[RECORDS FOR THIS TASK — start]
(* ===== verification/_CoqProject ===== *)
-Q . S2P
Prelude.v
PyInt.v
Raster.v
ByteSeq.v
Checksum.v
Deflate.v
Huffman.v
Zlib.v
PngFilter.v
Png.v
PngWrite.v
Fonts.v
World.v
CreateIcon.v
Main.v
Contract.v
Steps.v
Liveness.v
(** In a list with an element satisfying a decidable [P], there is a first
    one. *)
Lemma Exists_first {A} (P : A -> Prop) `{!forall x, Decision (P x)}
    (l : list A) :
  Exists P l ->
  exists l1 x l2, l = l1 ++ x :: l2 /\ Forall (fun y => ~ P y) l1 /\ P x.
Proof.
  induction l as [|a l IH]; [by intros ?%Exists_nil|].
  destruct (decide (P a)) as [Ha|Ha].
  - intros _. by exists [], a, l.
  - intros [?|Hl]%Exists_cons; [done|].
    destruct (IH Hl) as (l1 & x & l2 & -> & Hl1 & Hx).
    exists (a :: l1), x, l2. by repeat constructor.
Qed.

(** ** Floor division *)

(** [n // 2] splits [n] into two halves that differ by at most one. *)
Lemma half_floor_bounds (n : Z) : 0 <= n - 2 * (n / 2) <= 1.
Proof. zdiv. Qed.

Lemma half_floor_le (n : Z) : 0 <= n -> 0 <= n / 2 <= n.
Proof. zdiv. Qed.

(** Row-major indexing of a [w]-wide raster. *)
Lemma rowmajor_range (w h x y : Z) :
  0 <= x < w -> 0 <= y < h -> 0 <= y * w + x < w * h.
Proof. nia. Qed.

Lemma rowmajor_div (w x y : Z) : 0 <= x < w -> (y * w + x) / w = y.
Proof.
  intros Hx. rewrite Z.add_comm, Z.div_add by lia.
  rewrite Z.div_small by lia. lia.
Qed.

Lemma rowmajor_mod (w x y : Z) : 0 <= x < w -> (y * w + x) mod w = x.
Proof.
  intros Hx. rewrite Z.add_comm, Z.mod_add by lia.
  apply Z.mod_small; lia.
Qed.

#[export] Hint Resolve half_floor_bounds rowmajor_range : icon.
#[export] Hint Rewrite rowmajor_div rowmajor_mod using lia : icon_rw.
(* ===== verification/Huffman.v ===== *)
(** * The Huffman codes of deflate, written

    Deflate gives a code by the lengths of the code words only: the code
    words of one length are consecutive numbers, in the order of the
    symbols, and those of the next length start after them, with one more
    bit.  [code_word] is that assignment, [encode] the bits of a symbol.

    The decoder of Deflate.v never builds the code words: it counts the
    symbols of each length and compares the bits read with the first code
    word of every length in turn.  [decode_encode] shows that it reads the
    code words of the assignment, for every table of lengths that leaves
    each symbol a code word of its own.

    [fixed_block] is a compressor that codes every byte with the fixed
    code of the format; what it writes is read back by [inflate]
    ([inflate_fixed_block]), so it meets [DeflateLaws]. *)

From Stdlib Require Import ZArith Lia String.
From Stdlib Require Strings.Byte.
From stdpp Require Import base tactics option list list_numbers.
From S2P Require Import Prelude ByteSeq Checksum Deflate.

Local Open Scope Z_scope.

(** ** The code words of a code *)

Definition count_of (lens : list nat) (l : nat) : Z :=
  Z.of_nat (length (symbols_of_length l 0 lens)).

(** The first code word of length [l], and the place of its symbol in the
    order of the code words. *)
Fixpoint first_code (lens : list nat) (l : nat) : Z :=
  match l with
  | O | 1%nat => 0
  | S l' => 2 * (first_code lens l' + count_of lens l')
  end.

Fixpoint first_index (lens : list nat) (l : nat) : Z :=
  match l with
  | O | 1%nat => 0
  | S l' => first_index lens l' + count_of lens l'
  end.

(** The place of symbol [s] among the symbols with a code word as long as
    its own. *)
Definition rank (lens : list nat) (s : nat) : Z :=
  Z.of_nat (length (symbols_of_length (lens !!! s) 0 (take s lens))).

Definition code_word (lens : list nat) (s : nat) : Z :=
  first_code lens (lens !!! s) + rank lens s.

(** The [l] low bits of [c], the most significant first. *)
Fixpoint code_bits (l : nat) (c : Z) : Bits :=
  match l with
  | O => []
  | S l => Z.testbit c (Z.of_nat l) :: code_bits l c
  end.

Definition encode (lens : list nat) (s : nat) : Bits :=
  code_bits (lens !!! s) (code_word lens s).

(** ** Writing with the fixed code *)

(** [n] bytes of the bits, the last one filled up with zeros. *)
Fixpoint pack_bits (n : nat) (bits : Bits) : Bytes :=
  match n with
  | O => []
  | S n => byte_of_Z (bits_value (take 8 bits)) :: pack_bits n (drop 8 bits)
  end.

Definition pack (bits : Bits) : Bytes :=
  pack_bits ((length bits + 7) / 8) bits.

Definition literal (b : Byte.byte) : Bits :=
  encode fixed_lengths (Z.to_nat (Z_of_byte b)).

(** One block, the last one, coded with the fixed codes: every byte as it
    is, then the end of the block. *)
Definition fixed_block_bits (data : Bytes) : Bits :=
  [true; true; false] ++ concat (literal <$> data)
  ++ encode fixed_lengths 256.

Definition fixed_block (data : Bytes) : Bytes := pack (fixed_block_bits data).

Definition fixed_deflater : Deflater := {| deflate := fixed_block |}.

(** ** The first code words *)

Lemma first_code_S lens l :
  (1 <= l)%nat -> first_code lens (S l) = 2 * (first_code lens l + count_of lens l).
Proof. destruct l; [lia|done]. Qed.

Lemma first_index_S lens l :
  (1 <= l)%nat -> first_index lens (S l) = first_index lens l + count_of lens l.
Proof. destruct l; [lia|done]. Qed.

Lemma count_of_nonneg lens l : 0 <= count_of lens l.
Proof. unfold count_of. lia. Qed.

Lemma first_code_nonneg lens l : 0 <= first_code lens l.
Proof.
  induction l as [|[|l] IH]; [done..|].
  rewrite first_code_S by lia. pose proof (count_of_nonneg lens (S l)). lia.
Qed.

(** Symbols by length, over a list in two parts. *)
Lemma symbols_of_length_app l s A B :
  symbols_of_length l s (A ++ B)
  = symbols_of_length l s A ++ symbols_of_length l (s + length A) B.
Proof.
  revert s. induction A as [|x A IH]; intros s; simpl.
  - by rewrite Nat.add_0_r.
  - rewrite IH, Nat.add_succ_r. by destruct (x =? l)%nat.
Qed.

Lemma symbols_of_length_middle l (A B : list nat) :
  symbols_of_length l 0 (A ++ l :: B)
    !! length (symbols_of_length l 0 A) = Some (length A)
  /\ (length (symbols_of_length l 0 A)
      < length (symbols_of_length l 0 (A ++ l :: B)))%nat.
Proof.
  rewrite symbols_of_length_app, length_app. cbn [symbols_of_length].
  rewrite Nat.eqb_refl.
  split; [by rewrite lookup_app_r, Nat.sub_diag by done | simpl; lia].
Qed.

Lemma lookup_rank lens s l :
  lens !! s = Some l ->
  symbols_of_length l 0 lens !! Z.to_nat (rank lens s) = Some s
  /\ 0 <= rank lens s < count_of lens l.
Proof.
  intros Hs. unfold rank, count_of.
  rewrite (list_lookup_total_correct _ _ _ Hs), Nat2Z.id.
  destruct (symbols_of_length_middle l (take s lens) (drop (S s) lens))
    as [Hl Hlt].
  rewrite take_drop_middle in Hl, Hlt by done.
  rewrite length_take_le in Hl by (apply lookup_lt_Some in Hs; lia).
  split; [done | lia].
Qed.

(** The code words of one length follow on those of the lengths before:
    a code word cut down to a shorter length is none of that length. *)
Lemma first_code_prefix lens k l :
  (1 <= k < l)%nat ->
  2 ^ Z.of_nat (l - k) * (first_code lens k + count_of lens k)
  <= first_code lens l.
Proof.
  intros Hk. induction l as [|l IH]; [lia|].
  destruct (decide (k = l)) as [->|Hne].
  - rewrite first_code_S by lia. replace (S l - l)%nat with 1%nat by lia. lia.
  - rewrite first_code_S by lia.
    replace (S l - k)%nat with (S (l - k)) by lia.
    rewrite Nat2Z.inj_succ, Z.pow_succ_r by lia.
    pose proof (count_of_nonneg lens l). specialize (IH ltac:(lia)). lia.
Qed.

(** What is left of the code words of length [l] when the symbols up to
    that length have theirs. *)
Lemma code_space_first lens (l : nat) :
  foldl (fun left count => 2 * left - count) 1
    (count_of lens <$> seq 1 l)
  = 2 ^ Z.of_nat l - (if l is O then 0
                      else first_code lens l + count_of lens l).
Proof.
  induction l as [|l IH]; [done|].
  rewrite seq_S, fmap_app, foldl_app, IH. cbn [fmap list_fmap foldl].
  rewrite Nat2Z.inj_succ, Z.pow_succ_r by lia.
  destruct l as [|l]; [simpl; lia|]. rewrite (first_code_S _ (S l)) by lia.
  replace (1 + S l)%nat with (S (S l)) by lia. lia.
Qed.

Lemma foldl_space_neg (counts : list Z) (left : Z) :
  Forall (Z.le 0) counts -> left < 0 ->
  foldl (fun left count => 2 * left - count) left counts < 0.
Proof.
  intros Hc. revert left. induction Hc as [|c counts Hc _ IH]; intros left Hl;
    [done|]. cbn [foldl]. apply IH. lia.
Qed.

(** In a code that has a code word for every symbol, the code words of
    length [l] are numbers of [l] bits. *)
Lemma code_fits lens (l : nat) :
  0 <= code_space (build lens) -> (1 <= l <= 15)%nat ->
  first_code lens l + count_of lens l <= 2 ^ Z.of_nat l.
Proof.
  intros Hspace Hl.
  destruct (Z.le_gt_cases (first_code lens l + count_of lens l)
              (2 ^ Z.of_nat l)) as [|Hover]; [done|].
  contradict Hspace. apply Z.lt_nge. unfold code_space, build. cbn [h_count].
  change (fun l0 => Z.of_nat (length (symbols_of_length l0 0 lens)))
    with (count_of lens).
  replace 15%nat with (l + (15 - l))%nat by lia.
  rewrite seq_app, fmap_app, foldl_app, code_space_first.
  apply foldl_space_neg.
  - apply Forall_fmap, Forall_forall. intros x _. apply count_of_nonneg.
  - destruct l; [lia|]. lia.
Qed.

(** One more bit of a number, from the top. *)
Lemma div_pow2_bit (c : Z) (n : nat) :
  2 * (c / 2 ^ Z.of_nat (S n)) + Z.b2z (Z.testbit c (Z.of_nat n))
  = c / 2 ^ Z.of_nat n.
Proof.
  rewrite Z.testbit_spec' by lia.
  replace (2 ^ Z.of_nat (S n)) with (2 ^ Z.of_nat n * 2)
    by (rewrite Nat2Z.inj_succ, Z.pow_succ_r; lia).
  rewrite <- Z.div_div by lia. generalize (c / 2 ^ Z.of_nat n). zdiv.
Qed.

Lemma lookup_concat_middle {A} (ls1 ls2 : list (list A)) (x : list A)
    (r : nat) (a : A) :
  x !! r = Some a ->
  concat (ls1 ++ x :: ls2) !! (length (concat ls1) + r)%nat = Some a.
Proof.
  intros Hr. rewrite concat_app, lookup_app_r by lia.
  replace (_ + r - _)%nat with r by lia.
  rewrite concat_cons. by apply lookup_app_l_Some.
Qed.

(** The place of the first symbol of a length is the number of symbols
    with shorter code words. *)
Lemma first_index_length lens (l : nat) :
  (1 <= l)%nat ->
  first_index lens l
  = Z.of_nat (length (concat ((fun l0 => symbols_of_length l0 0 lens)
                                <$> seq 1 (l - 1)))).
Proof.
  induction l as [|[|l] IH]; [lia|done|]. intros _.
  rewrite first_index_S, IH by lia.
  replace (S (S l) - 1)%nat with (S l - 1 + 1)%nat by lia.
  rewrite seq_app, fmap_app, concat_app, length_app, Nat2Z.inj_add.
  replace (1 + (S l - 1))%nat with (S l) by lia.
  cbn [seq fmap list_fmap concat]. by rewrite app_nil_r.
Qed.

(** The symbols in the order of their code words, by length. *)
Lemma lookup_symbols lens (l r : nat) s :
  (1 <= l <= 15)%nat ->
  symbols_of_length l 0 lens !! r = Some s ->
  h_symbol (build lens) !! (Z.to_nat (first_index lens l) + r)%nat = Some s.
Proof.
  intros Hl Hr. unfold build. cbn [h_symbol].
  rewrite first_index_length, Nat2Z.id by lia.
  assert (seq 1 15 = seq 1 (l - 1) ++ l :: seq (S l) (15 - l)) as ->.
  { replace 15%nat with ((l - 1) + S (15 - l))%nat at 1 by lia.
    rewrite seq_app. cbn [seq]. by replace (1 + (l - 1))%nat with l by lia. }
  rewrite fmap_app, fmap_cons. by apply lookup_concat_middle.
Qed.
[RECORDS FOR THIS TASK — finish]
BRIEF>
After locating the line with "replace (S l - k)%nat" above, return that line and every later line through the one with "by (rewrite Nat2Z.inj_succ, Z.pow_succ_r;", word for word and with nothing else.

WORKED SOLUTION>
    replace (S l - k)%nat with (S (l - k)) by lia.
    rewrite Nat2Z.inj_succ, Z.pow_succ_r by lia.
    pose proof (count_of_nonneg lens l). specialize (IH ltac:(lia)). lia.
Qed.

(** What is left of the code words of length [l] when the symbols up to
    that length have theirs. *)
Lemma code_space_first lens (l : nat) :
  foldl (fun left count => 2 * left - count) 1
    (count_of lens <$> seq 1 l)
  = 2 ^ Z.of_nat l - (if l is O then 0
                      else first_code lens l + count_of lens l).
Proof.
  induction l as [|l IH]; [done|].
  rewrite seq_S, fmap_app, foldl_app, IH. cbn [fmap list_fmap foldl].
  rewrite Nat2Z.inj_succ, Z.pow_succ_r by lia.
  destruct l as [|l]; [simpl; lia|]. rewrite (first_code_S _ (S l)) by lia.
  replace (1 + S l)%nat with (S (S l)) by lia. lia.
Qed.

Lemma foldl_space_neg (counts : list Z) (left : Z) :
  Forall (Z.le 0) counts -> left < 0 ->
  foldl (fun left count => 2 * left - count) left counts < 0.
Proof.
  intros Hc. revert left. induction Hc as [|c counts Hc _ IH]; intros left Hl;
    [done|]. cbn [foldl]. apply IH. lia.
Qed.

(** In a code that has a code word for every symbol, the code words of
    length [l] are numbers of [l] bits. *)
Lemma code_fits lens (l : nat) :
  0 <= code_space (build lens) -> (1 <= l <= 15)%nat ->
  first_code lens l + count_of lens l <= 2 ^ Z.of_nat l.
Proof.
  intros Hspace Hl.
  destruct (Z.le_gt_cases (first_code lens l + count_of lens l)
              (2 ^ Z.of_nat l)) as [|Hover]; [done|].
  contradict Hspace. apply Z.lt_nge. unfold code_space, build. cbn [h_count].
  change (fun l0 => Z.of_nat (length (symbols_of_length l0 0 lens)))
    with (count_of lens).
  replace 15%nat with (l + (15 - l))%nat by lia.
  rewrite seq_app, fmap_app, foldl_app, code_space_first.
  apply foldl_space_neg.
  - apply Forall_fmap, Forall_forall. intros x _. apply count_of_nonneg.
  - destruct l; [lia|]. lia.
Qed.

(** One more bit of a number, from the top. *)
Lemma div_pow2_bit (c : Z) (n : nat) :
  2 * (c / 2 ^ Z.of_nat (S n)) + Z.b2z (Z.testbit c (Z.of_nat n))
  = c / 2 ^ Z.of_nat n.
Proof.
  rewrite Z.testbit_spec' by lia.
  replace (2 ^ Z.of_nat (S n)) with (2 ^ Z.of_nat n * 2)
    by (rewrite Nat2Z.inj_succ, Z.pow_succ_r; lia).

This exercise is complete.